17.2.2010
Pool to pool tuning.Improved Pool to pool tuning in 1.9.5 |
The issue then is how does the Pool Manager know when a pool is "hot"?
The long-standing algorithm uses a fixed threshold value. The combined cost is compared against a threshold value; if the pool's cost exceeds that threshold (and on-demand replication is enabled) then a read request that would normally be sent to this pool will, instead, trigger a pool-to-pool copy. The cut-off value may be configured in the admin interface using the "set costcuts" command.
[srm-devel.desy.de] (PoolManager) admin > set costcuts -p2p=0.5
costcuts;idle=0.0;p2p=0.5;alert=0.0;halt=0.0;fallback=0.0
[srm-devel.desy.de] (PoolManager) admin > saveThe disadvantage of this approach is that, rather than detecting pools that are serving "many more" read request that their fellow pools (and so, "hot"), the algorithm selects those pools that have greater than some threshold value. The threshold value must be carefully chosen to select only pools that are hot; should the dCache system change then a new threshold value may be more appropriate. This dependency on the dCache instance means that to achieve good hot-spot replication, a site-admin must continually tune the threshold to match circumstances.
With dCache v1.9.5-nn there is a new, adaptive algorithm for triggering hot-spot replication. Instead of using a constant value as the cut-off cost for triggering pool-to-pool replication, a percentile cost is used; for example, specifying the fiftieth percential sets the cut off value to be the median pool cost. The value is calculated dynamically, taking into account new pool costs as they are received from the pools.
To use the new algorithm, you must configure the cut-off cost to be some number with the percentage symbol as a suffix; for example, to use the median value, specify "50%". The "%" at the end of the number indicates that the new algorithm should be used.

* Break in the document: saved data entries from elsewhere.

(** Second phase: [p] are the bits of the current octet. *)
Lemma ygg_octets l p temp o bits :
  (length p < 8)%nat → 0 <= bits → bits mod 2 ^ Z.of_nat (length p) = bits_val p →
  let y := foldl ygg_step (Ygg temp true o bits (Z.of_nat (length p))) (Z.b2z <$> l) in
  y_temp y = temp ++ octets (p ++ l) ∧ y_ones y = o.
Proof.
  revert p temp bits; induction l as [|b l IH]; intros p temp bits Hp Hb Hv; cbv zeta;
    cbn [fmap list_fmap foldl].
  { rewrite app_nil_r, octets_short, app_nil_r by done. done. }
  rewrite ygg_step_done by done. cbn zeta.
  assert (Hdouble : (2 * bits + Z.b2z b) mod 2 ^ Z.of_nat (length (p ++ [b])) = bits_val (p ++ [b])).
  { rewrite bits_val_snoc, <-Hv, length_app, Nat2Z.inj_add. cbn [length].
    rewrite Z.pow_add_r by lia. change (2 ^ Z.of_nat 1) with 2.
    assert (0 < 2 ^ Z.of_nat (length p)) by (apply Z.pow_pos_nonneg; lia).
    set (m := 2 ^ Z.of_nat (length p)) in *.
    symmetry. apply (Z.mod_unique_pos _ _ (bits / m)).
    - pose proof (Z.mod_pos_bound bits m ltac:(lia)). destruct b; cbn; lia.
    - pose proof (Z.div_mod bits m ltac:(lia)). lia. }
  assert (Hb' : 0 <= (2 * bits + Z.b2z b) mod 256) by (apply Z.mod_pos_bound; lia).
  replace (p ++ b :: l) with ((p ++ [b]) ++ l) by (by rewrite <-app_assoc).
  destruct (Z.eqb_spec (Z.of_nat (length p) + 1) 8) as [H8|H8].
  - assert (Hlen : length (p ++ [b]) = 8%nat) by (rewrite length_app; cbn; lia).
    rewrite Hlen in Hdouble. change (2 ^ Z.of_nat 8) with 256 in Hdouble.
    destruct (IH [] (temp ++ [(2 * bits + Z.b2z b) mod 256]) ((2 * bits + Z.b2z b) mod 256))
      as [Ht Ho]; [cbn; lia|done|cbn; apply Z.mod_1_r|].
    change (Z.of_nat (length [])) with 0 in Ht, Ho. cbn [app] in Ht. split; [|exact Ho].
    rewrite Ht, octets_full, Hdouble, <-app_assoc by done. done.
  - assert (Hlen : (length (p ++ [b]) < 8)%nat) by (rewrite length_app; cbn; lia).
    destruct (IH (p ++ [b]) temp ((2 * bits + Z.b2z b) mod 256)) as [Ht Ho]; [done|done| |].
    + rewrite <-Hdouble. apply Z.mod_mod_divide.
      exists (2 ^ (8 - Z.of_nat (length (p ++ [b])))). rewrite <-Z.pow_add_r by lia.
      by replace (8 - _ + _) with 8 by lia.
    + rewrite length_app, Nat2Z.inj_add in Ht, Ho. cbn in Ht, Ho. by split.
Qed.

Specifying the ninety five percentile (configured as "95%") would mean that the cost cut-off for hot-spot replication is the ninety fifth percentile. The ninety fifth percentile cost is the cost of the pool that is 95% along a list of dCache pools that are sorted in ascending order of cost. If "95%" is specified as the cost cut-off then (roughly) 95% of pools will have a cost below the cut-off value and read requests to those pools will not trigger pool-to-pool transfers.
[srm-devel.desy.de] (PoolManager) admin > set costcuts -p2p=95%
costcuts;idle=0.0;p2p=95.0%;alert=0.0;halt=0.0;fallback=0.0
[srm-devel.desy.de] (PoolManager) admin > save
What this means is that the adaptive algorithm will trigger p2p replication for a fixed number of pools, rather than for a fixed cost. As the distribution of load on the pool changes, read requests destined for a particular pool may trigger replication or not; however, at any one time, read requests that target pools from a fixed-size list will suffer replication. For the above "95%" example, read requests to the pools within the top 5% loaded pools will trigger pool-to-pool replication.
This approach works because the likelihood of a read request triggering replication depends on how likely it is that a read request will land on a "hot" pool. The (percentage) number of pools that trigger replication is fixed. If the requests are evenly spread over all available pools then the likelihood of a read request will be simply (100% - cut-off). For the "95%" example, read requests involving 5% of pools will trigger replication; if the requests are evenly spread then the likelihood of a read request triggering a replication is 5%.
However, if the requests are somehow correlated then the likelihood that a read request will involve a hot pool will increase. For example, if all the files from some experiment's dataset are stored on the same pool then jobs in the batch-system that are processing the data will introduce a correlation; the likelihood of a read requests using this particular pool will increase. If a batch-farm are processing jobs that are reading files from the same dataset, a dataset stored exclusively on a single pool, then the likelihood of read requests involving a "hot" pool (so triggering replication) will be high. If there is no other activity in the storage element, it can be 100%.
After a file has been replicated, the likelihood that a read request for that file will involve one of the fixed-number of hot pools will decrease. Depending on demand, additional replicas may be made until there is a balance between the number of replicas and load.